__What is expected__
Every line below that holds "DurableOpenRequest" must be copied.

Data entries
......
(* ===== verification/Resource.v ===== *)
(** Opened resources (crates/smb/src/resource.rs, resource/file.rs, resource/pipe.rs): how a CREATE is
    put together and its answer checked, how a durable open is reconnected when its share was
    replaced, and the operations on a handle. The calls are those of [Tree]. *)
From S2P Require Import Prelude Effects Async Clock Reducer Bytes Header Crypto ObjectState Recovery Operation Dialects.
From S2P Require Import Stream Codec Security CreateContexts Fsctl TreeConnect Messages Queries Session Content Tree.
Local Open Scope Z_scope.
Local Open Scope async_scope.

(** ** Data *)

Record DurableOpenRequest := mkDurableRequest { do_timeout : Z; do_create_guid : Guid; do_persistent : bool }.
Record DurableOpenGrant := mkDurableGrant { dg_timeout : Z; dg_persistent : bool; dg_create_guid : Guid }.

(** [DurableOpenRequest::persistent] *)
Definition durable_persistent (timeout : Z) (create_guid : Guid) : DurableOpenRequest :=
  mkDurableRequest timeout create_guid true.

Record FileCreateArgs := mkCreateArgs {
  ca_disposition : CreateDisposition;
  ca_attributes : Z;
  ca_options : Z;
  ca_desired_access : Z;
  ca_lease_request : option RequestLease;
  ca_durable_request : option DurableOpenRequest;
  ca_timewarp : option Z
}.

#[export] Instance eta_FileCreateArgs : Eta FileCreateArgs := fun a =>
  mkCreateArgs (ca_disposition a) (ca_attributes a) (ca_options a) (ca_desired_access a) (ca_lease_request a)
    (ca_durable_request a) (ca_timewarp a).

(** The bits of [FileAccessMask]. *)
Definition am_file_read_data (mask : Z) : bool := Z.testbit mask 0.
Definition am_file_write_data (mask : Z) : bool := Z.testbit mask 1.
Definition am_delete : Z := Z.shiftl 1 16.
Definition am_generic_write : Z := Z.shiftl 1 30.
Definition am_generic_read : Z := Z.shiftl 1 31.

Definition make_open_existing (access : Z) : FileCreateArgs := mkCreateArgs CD_Open 0 0 access None None None.
Definition make_create_new (attributes options : Z) : FileCreateArgs :=
  mkCreateArgs CD_Create attributes options (Z.lor am_generic_read (Z.lor am_generic_write am_delete)) None None None.
Definition make_overwrite (attributes options : Z) : FileCreateArgs :=
  mkCreateArgs CD_OverwriteIf attributes options (Z.lor am_generic_read (Z.lor am_generic_write am_delete)) None None None.
Definition make_pipe : FileCreateArgs := mkCreateArgs CD_Open 0 0 (Z.lor am_generic_read am_generic_write) None None None.
Definition with_durable (a : FileCreateArgs) (request : DurableOpenRequest) : FileCreateArgs :=
  a <| ca_durable_request := Some request |>.
Definition with_timewarp (a : FileCreateArgs) (timestamp : Z) : FileCreateArgs := a <| ca_timewarp := Some timestamp |>.

Record OpenedFacts := mkFacts {
  of_created : Z;
  of_accessed : Z;
  of_written : Z;
  of_changed : Z;
  of_end_of_file : Z;
  of_attributes : Z;
  of_reparse_point : bool;
  of_on_disk_id : option (Z * Z)
}.

(** [OpenedFacts::file_id], [OpenedFacts::volume_id] *)
Definition facts_file_id (f : OpenedFacts) : option Z :=
  match of_on_disk_id f with
  | Some (file_id, _) => if bool_decide (file_id ≠ 0) then Some file_id else None
  | None => None
  end.
Definition facts_volume_id (f : OpenedFacts) : option Z := snd <$> of_on_disk_id f.

(** [OplockSlot] (lease.rs) *)
Record OplockSlot := mkSlot { sl_file_id : FileId; sl_level : OplockLevel; sl_object : ObjectToken }.

(** The generation is the one the handle was opened with; it is shared and replaced by reconnects. *)
Record ResourceHandle := mkHandle {
  rh_name : list Z;
  rh_generation : FileGeneration;
  rh_access : Z;
  rh_durable_granted : option DurableOpenGrant;
  rh_oplock_slot : option OplockSlot;
  rh_conn_info : Settings;
  rh_opened : OpenedFacts
}.

Inductive Resource :=
| R_File (handle : ResourceHandle) (end_of_file : Z)
| R_Directory (handle : ResourceHandle)
| R_Pipe (handle : ResourceHandle).

Definition resource_handle (r : Resource) : ResourceHandle :=
  match r with R_File h _ | R_Directory h | R_Pipe h => h end.

(** ** Opening *)

Definition validate_durable_request (request : DurableOpenRequest) (smb3 persistent_handles continuous_availability : bool)
    : result ShareError unit :=
  if negb smb3 then Err OE_UnsupportedOperation
  else if do_persistent request && (negb persistent_handles || negb continuous_availability)
  then Err OE_UnsupportedOperation else Ok tt.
......
__Expected answer__
Record DurableOpenRequest := mkDurableRequest { do_timeout : Z; do_create_guid : Guid; do_persistent : bool }.
(** [DurableOpenRequest::persistent] *)
Definition durable_persistent (timeout : Z) (create_guid : Guid) : DurableOpenRequest :=
  ca_durable_request : option DurableOpenRequest;
Definition with_durable (a : FileCreateArgs) (request : DurableOpenRequest) : FileCreateArgs :=
Definition validate_durable_request (request : DurableOpenRequest) (smb3 persistent_handles continuous_availability : bool)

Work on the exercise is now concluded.